Pandas pandas.melt() Function
-
Syntax of
pandas.melt()
-
Example Codes:
pandas.melt()
-
Example Codes:
pandas.melt()
With Single Column asid_vars
-
Example Codes:
pandas.melt()
With Skipping Columns -
Example Codes:
pandas.melt()
With Multiple Columns
pandas.melt()
function reshapes or transforms an existing DataFrame
. It changes the orientation of the DataFrame
from a wide format to a long format.
Syntax of pandas.melt()
pandas.melt(dataframe, id_vars, value_vars, var_name, value_name, col_level)
Parameters
Dataframe |
mandatory | It is the DataFrame that we wish to change into the long format. |
id_vars |
optional | It can be a tuple , list , or an N-dimensional array. It is the column used for identifier variables. You can select more than one identifier column. |
value_vars |
optional | It can be a tuple , list , or an N-dimensional array. By default, the columns not specified as identifier variables are value variables. You can also select these. |
var_name |
optional | It is a scalar type variable. It is the name of the identifier column. By default, it is variable . |
value_name |
optional | It is a scalar type variable. It is the name of the non-identifier column. By default, it is value . |
col_level |
optional | It is an integer or a string. In the case of multi-index columns, we can use this parameter to transform our DataFrame . |
Return
It returns a transformed DataFrame
that contains one or more identifier columns and only two non-identifier columns named variable
and value
.
Example Codes: pandas.melt()
At first, we will check this function by only passing the mandatory parameter i.e DataFrame
.
import pandas as pd
dataframe=pd.DataFrame({'Attendance': {0: 60, 1: 100, 2: 80,3: 78,4: 95},
'Name': {0: 'Olivia', 1: 'John', 2: 'Laura',3: 'Ben',4: 'Kevin'},
'Obtained Marks': {0: '90%', 1: '75%', 2: '82%',3: '64%',4: '45%'}})

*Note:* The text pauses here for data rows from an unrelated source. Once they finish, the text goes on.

(** [at_path p n q m]: in the tree [n] that sits at path [p], the node
    [m] sits at the full path [q]. *)
Inductive at_path : string → node → string → node → Prop :=
| at_here p n : at_path p n p n
| at_below p listing name child q m :
    In (name, child) listing →
    at_path (join p name) child q m →
    at_path p (Directory listing) q m.

(** The number of entries below a node. *)
Fixpoint entry_count (n : node) : nat :=
  match n with
  | Regular _ _ => 0
  | Directory listing =>
      fold_right (λ e k, (Datatypes.S (entry_count e.2) + k)%nat) 0%nat listing
  end.

(** The sum of the sizes of some files. *)
Definition sum_sizes (l : list FileInfo) : Z :=
  fold_right (λ info k, fi_size_bytes info + k) 0 l.

(** No name comes twice. *)
Fixpoint distinct (l : list string) : bool :=
  match l with
  | [] => true
  | x :: r => negb (existsb (String.eqb x) r) && distinct r
  end.

(** A directory tree as a file system has it: the names of one directory
    differ from each other and hold no separator. *)
Fixpoint well_formed (n : node) : bool :=
  match n with
  | Regular _ _ => true
  | Directory listing =>
      distinct (map fst listing)
      && forallb (λ e, negb (has_slash e.1) && well_formed e.2) listing
  end.

(** ** What the walk adds, said without an accumulator *)

(** Induction over a directory tree, with the property at hand for every
    entry of a directory. *)
Fixpoint node_induction (P : node → Prop)
    (HRegular : ∀ size atime, P (Regular size atime))
    (HDirectory : ∀ listing, Forall (λ e, P e.2) listing →
                             P (Directory listing))
    (n : node) : P n :=
  match n with
  | Regular size atime => HRegular size atime
  | Directory listing =>
      HDirectory listing
        ((fix entries (l : list (string * node)) : Forall (λ e, P e.2) l :=
            match l with
            | [] => @List.Forall_nil _ _
            | e :: r =>
                @List.Forall_cons _ _ e r
                  (node_induction P HRegular HDirectory e.2) (entries r)
            end) listing)
  end.

(** The files a walk from [path] finds in the node [n]. *)
Fixpoint node_files (path : string) (n : node) : list FileInfo :=
  match n with
  | Regular size atime =>
      [{| fi_size_bytes := size; fi_atime_sec := atime; fi_name := path |}]
  | Directory listing =>
      flat_map (λ e, node_files (join path e.1) e.2) listing
  end.

(** The empty directories a walk from [path] finds in the node [n]. *)
Fixpoint node_empty_dirs (path : string) (n : node) : list string :=
  match n with
  | Regular _ _ => []
  | Directory listing =>
      match listing with
      | [] => [path]
      | _ => flat_map (λ e, node_empty_dirs (join path e.1) e.2) listing
      end
  end.

(** The entries a walk counts in the node [n]: those of every listing it
    reads. *)
Fixpoint below_count (n : node) : nat :=
  match n with
  | Regular _ _ => 0
  | Directory listing =>
      (length listing
       + fold_right (λ e k, below_count e.2 + k) 0 listing)%nat
  end.

(** The bytes of the regular files of a tree, counted on the tree. *)
Fixpoint node_size (n : node) : Z :=
  match n with
  | Regular size _ => size
  | Directory listing => fold_right (λ e k, node_size e.2 + k) 0 listing
  end.

(** A record with files, empty directories and entries added. *)
Definition added (di : DirInfo) (fs : list FileInfo) (ds : list string)
    (k : nat) : DirInfo :=
  {| files := files di ++ fs; empty_dirs := empty_dirs di ++ ds;
     size_bytes := int64_wrap (size_bytes di + sum_sizes fs);
     inode_count := int64_wrap (inode_count di + Z.of_nat k) |}.

(** The counters of a record are values of an [int64]. *)
Definition int64_ok (di : DirInfo) : Prop :=
  in_int64 (size_bytes di) ∧ in_int64 (inode_count di).

(** What follows a path inside a longer one: nothing, or a separator
    and more. *)
Definition tail_ok (r : string) : Prop :=
  match r with
  | EmptyString => True
  | String c _ => is_slash c = true
  end.

(** ** Vocabulary for reasoning about the reference backend *)

(** A path is clean when its parent is not written with a separator at
    its end (no empty component before the last name). *)
Definition clean (name : string) : bool :=
  match dirname name with
  | Some d => negb (ends_in_slash d)
  | None => true
  end.

Abbreviation store := (gmap string Mem.entry).

(** [extends Q st st']: from [st] to [st'] the store went through
    contents that all satisfy [Q]. *)
Definition extends (Q : store → Prop) (st st' : Mem.state) : Prop :=
  ∃ steps, Mem.history st' = steps ++ Mem.history st ∧ Forall Q steps.

(** [preserves Q m]: run from a store in [Q], the method [m] ends in a
    store in [Q] and never leaves [Q] on the way. *)
Definition preserves {A} (Q : store → Prop) (m : M Mem.state A) : Prop :=
  ∀ st a st', m st = (a, st') → Q (Mem.entries st) →
              Q (Mem.entries st') ∧ extends Q st st'.

(** [returns R m]: whatever [m] returns satisfies [R]. *)
Definition returns {A} (R : A → Prop) (m : M Mem.state A) : Prop :=
  ∀ st a st', m st = (a, st') → R a.

(** A property of stores that making a directory cannot break. *)
Definition dir_closed (Q : store → Prop) : Prop :=
  ∀ e d, Q e → e !! d = None → Mem.parent_ok e d = true →
         Q (<[d := Mem.EDir]> e).

(** A property of stores that no change at the path [t] can break. *)
Definition blind_to (t : string) (Q : store → Prop) : Prop :=
  ∀ e, Q e → (∀ v, Q (<[t := v]> e)) ∧ Q (delete t e).

(** The store is a hierarchy: whatever exists sits in a directory. *)
Definition wf (e : store) : Prop :=
  ∀ p, is_Some (e !! p) → Mem.parent_ok e p = true.

(** [name] can be the path of a regular file of the store: it is clean,
    none of its ancestors is a regular file, and it is no directory. *)
Definition can_hold_file (e : store) (name : string) : Prop :=
  clean name = true
  ∧ (∀ a, In a (ancestors name) → Mem.content_of e a = None)
  ∧ Mem.is_dir e name = false.

(** ** Inputs the properties are tried on *)

Definition abc : bytes := [Byte.x61; Byte.x62; Byte.x63].

Definition xy : bytes := [Byte.x78; Byte.x79].

(** A store with the one file "f", which holds "abc". *)
Definition one_file : Mem.state :=
  Mem.commit {[ "f"%string := Mem.EFile abc ]} Mem.empty.

(** The lock "lock", claimed by a first party when the backend's clock
    reads 0. *)
Definition held_at_0 : Mem.state := (TryLock Mem.fs "lock" tt Mem.empty).2.

(** An open for output three levels down in an empty store. *)
Definition opened_deep : option OutputFile * Mem.state :=
  OpenOutputFile Mem.fs "a/b/c.txt" tt Mem.empty.

(** A directory with files of 10, 20 and 30 bytes and one empty
    subdirectory. *)
Definition cache_listing : list (string * node) :=
  [("a"%string, Regular 10 1); ("b"%string, Regular 20 2);
   ("c"%string, Regular 30 3); ("d"%string, Directory [])].

(** ** BoolOrError objects and their mutations

    The copy constructor and [operator=] take their source by reference,
    and [operator=] asks whether the source is the object itself: objects
    live at addresses, and a heap maps an address to the object there. *)

Abbreviation address := nat.
Abbreviation objects := (gmap address BoolOrError).

(** [BoolOrError(const BoolOrError& src) : choice_(src.choice_) {}]: the
    object under construction sits at [this]. *)
Definition copy_construct (this src : address) (heap : objects) : objects :=
  match heap !! src with
  | Some s => <[this := BoolOrError.copy s]> heap
  | None => heap
  end.

(** [BoolOrError& operator=(const BoolOrError& src) {
       if (&src != this) { choice_ = src.choice_; }
       return *this; }] *)
Definition assign (this src : address) (heap : objects)
    : address * objects :=
  (this,
   if decide (src ≠ this) then
     match heap !! src with
     | Some s => <[this := BoolOrError.mk (BoolOrError.choice_ s)]> heap
     | None => heap
     end
   else heap).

dataframe1 = pd.melt(dataframe)
print(dataframe1)
The example DataFrame
is as below.
Attendance Name Obtained Marks
0 60 Olivia 90%
1 100 John 75%
2 80 Laura 82%
3 78 Ben 64%
4 95 Kevin 45%
Output:
variable value
0 Attendance 60
1 Attendance 100
2 Attendance 80
3 Attendance 78
4 Attendance 95
5 Name Olivia
6 Name John
7 Name Laura
8 Name Ben
9 Name Kevin
10 Obtained Marks 90%
11 Obtained Marks 75%
12 Obtained Marks 82%
13 Obtained Marks 64%
14 Obtained Marks 45%
Here, you can see that in output there is no identifier column. We have two non-identifier columns. Each column of the original DataFrame
is now a row in the output DataFrame
.
Now we will pass the optional parameters and check the results.
Example Codes: pandas.melt()
With Single Column as id_vars
import pandas as pd
dataframe = pd.DataFrame(
{
"Attendance": {0: 60, 1: 100, 2: 80, 3: 78, 4: 95},
"Name": {0: "Olivia", 1: "John", 2: "Laura", 3: "Ben", 4: "Kevin"},
"Obtained Marks": {0: "90%", 1: "75%", 2: "82%", 3: "64%", 4: "45%"},
}
)
dataframe1 = pd.melt(dataframe, id_vars=["Name"])
print(dataframe1)
Output:
Name variable value
0 Olivia Attendance 60
1 John Attendance 100
2 Laura Attendance 80
3 Ben Attendance 78
4 Kevin Attendance 95
5 Olivia Obtained Marks 90%
6 John Obtained Marks 75%
7 Laura Obtained Marks 82%
8 Ben Obtained Marks 64%
9 Kevin Obtained Marks 45%
The identifier column is specified as Name
, and the variable
and value
columns are next to it with the values extracted from the original dataframe.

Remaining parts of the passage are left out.